Ainslie mentioned that his firm currently has a net long 17% exposure to tech stocks which is the largest ever. He believes that the sector is cheap and that the market is assigning virtually no extra value to high-quality, high-growth companies.


Ainslie's message isn't unique. I've documented a virtual who's who of great investing minds over the past couple of months who are pounding the table on large cap quality.

http://www.gurufocus.com/news.php?id=108577

Ainslie believes that eventually the market will return to paying a premium for companies with strong balance sheets, high returns on equity and solid earnings growth.

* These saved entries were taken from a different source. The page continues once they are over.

(** The size of the option at [p]; the size byte is read only when there is one. *)
Definition tcp_option_size (m : bytes) (p : Z) : res Z :=
  kind ← rd8 m p;
  if (kind =? 0) || (kind =? 1) then Ok 1 else rd8 m (p + 1).

(** The part of the loop condition that looks at the captured length, in the
    order of its tests. *)
Definition option_truncated (c : cap_header) (p : Z) : res bool :=
  if caplen c <? p + 1 then Ok true
  else
    kind ← rd8 (payload c) p;
    if caplen c <? p + (if 1 <? kind then 2 else 1) then Ok true
    else size ← tcp_option_size (payload c) p; Ok (caplen c <? p + size).

Fixpoint tcp_option_loop (fuel : nat) (c : cap_header) (doff p optlen : Z) : res bytes :=
  match fuel with
  | O => OutOfFuel
  | S fuel =>
      let m := payload c in
      kind ← rd8 m p;
      if negb (negb (kind =? 0) && (optlen <? 4 * doff)) then Ok []
      else
        cut ← option_truncated c p;
        if (cut : bool) then Ok (B "tcp option truncated (caplen)")
        else
          size ← tcp_option_size m p;
          if size =? 0 then Ok (B "invalid flag size 0 (kind: " ++ dec kind ++ B "), aborting" ++ nl)
          else if kind =? 1 then
            rest ← tcp_option_loop fuel c doff (p + 1) (optlen + 1);
            Ok (B "NOP|" ++ rest)
          else
            text ← (if kind =? 2 then mss ← be16 m (p + 2); Ok (B "MSS(" ++ dec mss ++ B ")|")
                    else if kind =? 3 then wf ← rd8 m (p + 2); Ok (B "WS(" ++ dec wf ++ B ")|")
                    else if (kind =? 4) || (kind =? 5) then Ok (B "SAC|")
                    else if kind =? 8 then Ok (B "TSS|")
                    else Ok (dec kind ++ B "|"));
            size ← rd8 m (p + 1);
            rest ← tcp_option_loop fuel c doff (p + size) (optlen + size);
            Ok (text ++ rest)
  end.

The Maverick manager highlighted ten tech stocks including Adobe, Cisco and Dell, with CommScope as his top pick. This group is down 13% on average so far this year.


“Maverick has important holdings in this group,” Ainslie said, with lots of cash that’s earning nothing. “It’s very important to try to make sure these companies are using cash in a way that’s productive for the shareholder,” citing buybacks, dividends and smart acquisitions as examples.


“Mostly that’s happening,” he added. So far this year, one-third of all buyback activity has come from tech companies, while the sector makes up about one-sixth of the stock market, Ainslie calculated.


These tech companies are also generating a lot of new cash to add to their hoards. The average free cash-flow yield of this group of 10 tech stocks is 9%, according to the manager.


Meanwhile, corporate-bond yields are very low. In fact, equity free cash-flow yield is higher than corporate-bond yields for the first time since 1957, Ainslie noted.

This arbitrage between free cash-flow yield on tech stocks and yields on corporate bonds is too good to ignore,” he said

It is a common message. Buy high quality large equities, avoid bonds.